Dr. Devkota continues to say that while these preliminary results are worth delving into more deeply, the study was mostly conducted in rodents and the human sample size was too small to be considered representative of a major population.
The researchers started their work in rodents, testing the metabolic reactions to plain water versus water laced with artificial sweeteners or glucose. The group ingesting saccharin showed the greatest negative metabolic effects. They continued comparing the super-sweet sugar substitute to glucose, and they showed significant metabolic changes that all related to type 2 diabetes.

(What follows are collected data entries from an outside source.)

Lemma span_digits_length (s d r : list N) :
  span_digits s = (d, r) -> (length r <= length s)%nat.
Proof.
  revert d r. induction s as [|c s IH]; intros d r; cbn.
  - inversion 1; subst. cbn. lia.
  - destruct (is_digit c).
    + destruct (span_digits s) as [d' r'] eqn:Hs.
      specialize (IH d' r' eq_refl). inversion 1; subst. lia.
    + inversion 1; subst. cbn. lia.
Qed.

Lemma sign_part_length (s sign r : list N) :
  sign_part s = (sign, r) -> (length r <= length s)%nat.
Proof.
  destruct s as [|c s]; cbn; [inversion 1; subst; cbn; lia|].
  destruct (c =? ch "-"); inversion 1; subst; cbn; lia.
Qed.

Lemma int_part_shorter (s digits r : list N) :
  int_part s = Some (digits, r) -> (length r < length s)%nat.
Proof.
  destruct s as [|c s]; cbn; [discriminate|].
  destruct (c =? 48); [inversion 1; subst; lia|].
  destruct (is_digit c); [|discriminate].
  destruct (span_digits s) as [d r'] eqn:Hs.
  apply span_digits_length in Hs. inversion 1; subst. lia.
Qed.

Lemma frac_part_length (s frac r : list N) :
  frac_part s = (frac, r) -> (length r <= length s)%nat.
Proof.
  destruct s as [|c s]; cbn; [inversion 1; subst; cbn; lia|].
  destruct (c =? ch "."); [|inversion 1; subst; cbn; lia].
  destruct (span_digits s) as [[|d0 d] r'] eqn:Hs;
    apply span_digits_length in Hs; inversion 1; subst; cbn; lia.
Qed.

Lemma exp_sign_length (s sg r : list N) :
  exp_sign s = (sg, r) -> (length r <= length s)%nat.
Proof.
  destruct s as [|g s]; cbn; [inversion 1; subst; cbn; lia|].
  destruct ((g =? ch "-") || (g =? ch "+")); inversion 1; subst; cbn; lia.
Qed.

Lemma exp_part_length (s expo r : list N) :
  exp_part s = (expo, r) -> (length r <= length s)%nat.
Proof.
  destruct s as [|c s]; cbn; [inversion 1; subst; cbn; lia|].
  destruct ((c =? ch "e") || (c =? ch "E")); [|inversion 1; subst; cbn; lia].
  destruct (exp_sign s) as [sg r1] eqn:Hsg. apply exp_sign_length in Hsg.
  destruct (span_digits r1) as [[|d0 d] r'] eqn:Hs;
    apply span_digits_length in Hs; inversion 1; subst; cbn; lia.
Qed.

Lemma scan_number_ok (s : list N) (r : scan value) :
  scan_number s = Some r -> scan_ok s r.
Proof.
  unfold scan_number.
  destruct (sign_part s) as [sign s1] eqn:H1. apply sign_part_length in H1.
  destruct (int_part s1) as [[digits s2]|] eqn:H2; [|discriminate].
  apply int_part_shorter in H2.
  destruct (frac_part s2) as [frac s3] eqn:H3. apply frac_part_length in H3.
  destruct (exp_part s3) as [expo s4] eqn:H4. apply exp_part_length in H4.
  destruct frac, expo;
    try destruct (int_max_str_digits <? N.of_nat (length digits));
    inversion 1; subst; cbn; first [lia | by right].
Qed.

Lemma word_ok (w : list N) (v : value) (s : list N) (r : scan value) :
  w <> [] -> word w v s = Some r -> scan_ok s r.
Proof.
  unfold word. intros Hw. destruct (startswith w s) eqn:Hs; [|discriminate].
  inversion 1; subst. cbn. rewrite length_drop.
  destruct w as [|a w]; [done|]. destruct s as [|b s]; [discriminate|].
  cbn. lia.
Qed.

But how could eating something calorie-free be so harmful to the metabolism? They started thinking that the saccharin somehow altered the microbiome, those colonies of bacteria that make their homes in the digestive systems of all animals. To test this hypothesis, they transplanted the microbiome of the saccharin-eating mice into “clean-slate” mice that had no microbiome. And even though the “clean-slate” mice had never eaten a molecule of saccharin, they exhibited the same metabolic problems.

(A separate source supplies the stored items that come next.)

(** * editorconfig-vscode: the option mapping of [src/api.ts]

    A shallow embedding of the TypeScript module [src/api.ts]: the two
    conversions between EditorConfig properties and editor options
    ([fromEditorConfig], [toEditorConfig]), the readers around them
    ([pickWorkspaceDefaults], [resolveFile], [resolveCoreConfig]) and the two
    entry points ([resolveTextEditorOptions], [applyTextEditorOptions]).

    JavaScript objects are finite maps from property names to values, so that
    an absent key and a key holding [undefined] stay distinct; a property read
    of an absent key yields [undefined]. *)

From Stdlib Require Import ZArith Ascii String Lia.
From stdpp Require Import base option strings pretty gmap fin_maps.

Local Open Scope string_scope.

(** ** Values *)

(** Numbers. Tab and indent widths are integers; the only non-integer the
    module can produce is the [NaN] of a failed [parseInt]. Integers are kept
    exact (no rounding to 53 bits). *)
Inductive number : Type :=
  | Finite (z : Z)
  | NaN.

(** The primitive values the typings of the module admit for a property:
    [undefined], booleans, numbers and strings. *)
Inductive value : Type :=
  | VUndefined
  | VBool (b : bool)
  | VNum (n : number)
  | VStr (s : string).

#[global] Instance number_eq_dec : EqDecision number.
Proof. solve_decision. Defined.

#[global] Instance value_eq_dec : EqDecision value.
Proof. solve_decision. Defined.

#[global] Instance value_inhabited : Inhabited value := populate VUndefined.

(** An object: its own properties. *)
Abbreviation obj := (gmap string value).

(** [o.k] *)
Definition get (o : obj) (k : string) : value := default VUndefined (o !! k).

(** [a === b]: same type and same value; [NaN] equals nothing. *)
Definition strict_eq (a b : value) : bool :=
  match a, b with
  | VUndefined, VUndefined => true
  | VBool x, VBool y => Bool.eqb x y
  | VNum (Finite x), VNum (Finite y) => (x =? y)%Z
  | VStr x, VStr y => String.eqb x y
  | _, _ => false
  end.

Infix "===" := strict_eq (at level 70, no associativity).

(** [a ?? b]; [null] is not among the values of the typings. *)
Definition nullish (a b : value) : value :=
  match a with
  | VUndefined => b
  | _ => a
  end.

Infix "??" := nullish (at level 65, right associativity).

(** ToBoolean, as applied by [if (v)], [!v] and [c ? a : b]. *)
Definition truthy (v : value) : bool :=
  match v with
  | VUndefined => false
  | VBool b => b
  | VNum (Finite z) => negb (z =? 0)%Z
  | VNum NaN => false
  | VStr s => negb (String.eqb s "")
  end.

(** [typeof v] *)
Definition typeof (v : value) : string :=
  match v with
  | VUndefined => "undefined"
  | VBool _ => "boolean"
  | VNum _ => "number"
  | VStr _ => "string"
  end.

(** [String(v)]; an integer prints as its decimal numeral (as JavaScript does
    below 10^21). *)
Definition ToString (v : value) : string :=
  match v with
  | VUndefined => "undefined"
  | VBool true => "true"
  | VBool false => "false"
  | VNum (Finite z) => pretty z
  | VNum NaN => "NaN"
  | VStr s => s
  end.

When the researchers looked at the colonies that made their home in each microbiome they noticed more than 40 groups of bacteria in the saccharin-consuming mice had changed significantly from before they started their saccharin-filled diets.
Next, the researchers wanted to see if the same held true in humans. They reviewed data from a long-term nutrition study that monitored the food participants ate over time and recorded various health measures. They saw that throughout the 381 people, the more saccharin a person consumed the greater their risk for metabolic defects: increased fat between the organs in the stomach (also known as visceral fat), higher fasting blood glucose, higher A1C and impaired glucose tolerance, to name a few.

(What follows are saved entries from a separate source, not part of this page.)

(** While the hook is mounted and nothing is cleared, every delivered frame
    is either flushed or pending, in arrival order, and the store is the
    newest part of what was flushed. *)
Lemma mounted_invariant evs :
  forallb isLogOrTimer evs = true ->
  disposed (run initial evs) = false /\
  exists flushed,
    delivered evs = flushed ++ pending (run initial evs) /\
    logs (run initial evs) = lastn (Z.to_nat MAX_LOG_LINES) flushed.
Proof.
  induction evs as [| ev evs IH] using rev_ind; intros Hevs.
  - split; [reflexivity |]. now exists [].
  - rewrite forallb_app, andb_true_iff in Hevs. destruct Hevs as [Hevs Hev].
    destruct (IH Hevs) as (Hd & flushed & Hdel & Hlogs).
    rewrite run_snoc, delivered_snoc, Hdel.
    set (s := run initial evs) in *.
    destruct ev as [payload | | |]; try discriminate; simpl.
    + unfold onLog. destruct (String.eqb (dir payload) "SYS").
      * split; [assumption |]. exists flushed. now rewrite app_nil_r.
      * unfold scheduleFlush; simpl. destruct (flushTimer s); simpl;
          (split; [assumption |]; exists flushed;
           split; [now rewrite app_assoc | assumption]).
    + rewrite app_nil_r. destruct (flushTimer s); [| split; [assumption | now exists flushed]].
      unfold flushPending; simpl. rewrite Hd; simpl.
      destruct (Z.eqb_spec (Z.of_nat (length (pending s))) 0) as [E | NE]; simpl.
      * split; [done |]. now exists flushed.
      * split; [done |]. exists (flushed ++ pending s).
        split; [now rewrite app_nil_r |].
        rewrite appendLogs_capped by (rewrite Hlogs; apply logs_capped_lastn).
        rewrite Hlogs. apply lastn_absorb.
Qed.

(** X1. In a trace of transport events and timer callbacks, no accepted
    frame is lost other than by capacity: the accepted frames are, in
    arrival order, the flushed ones followed by the pending ones, and the
    store is the newest 6000 of the flushed ones. *)
Theorem mounted_stream_keeps_every_frame (evs : list Event) :
  forallb isLogOrTimer evs = true ->
  exists flushed,
    delivered evs = flushed ++ pending (run initial evs) /\
    logs (run initial evs) = lastn (Z.to_nat MAX_LOG_LINES) flushed.
Proof. intros Hevs. now destruct (mounted_invariant evs Hevs) as [_ H]. Qed.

They finished off the series of experiments by feeding seven healthy volunteers the FDA’s maximum daily allowance of saccharin—the equivalent of about 10 packets of Sweet ’n Low– for 6 days straight, measuring their metabolic responses through a continuous glucose monitor and daily glucose tolerance tests. By the end of the week, four of the seven participants experienced poorer glycemic responses than they had during the first few days of the study.
When they tested the microbiomes of the negatively-affected human participants they saw similar changes to what they had seen in their earlier study with rodents. After prolonged exposure to a lot of saccharin, these participants saw their microbiomes morph into microbial communities previously associated with type 2 diabetes.
It’s important to note that not all of the participants experienced negative effects in their metabolism. The researchers believe the three people who fared well over the seven days of the experiment started with a different microbiome than the people whose metabolisms declined, meaning their microbiomes may be either less susceptible to such metabolic changes or have factors that protect against the effects of saccharin.
So what do these findings mean for people who have made saccharin and other artificial sweeteners a part of their daily weight maintenance routine? Keep in mind, the seven study participants were fed the maximum amount of saccharin the FDA considers healthy. Even if you do consume saccharin-containing foods, you probably aren’t eating up to that amount.
“With diet, everything in moderation is always best. If you drink a can or two of diet soda per day and put a little sweetener in your coffee, you are fine,” says Dr. Devkota. “If you’re drinking ten cans a day, regardless of this study, you may want to cut back.”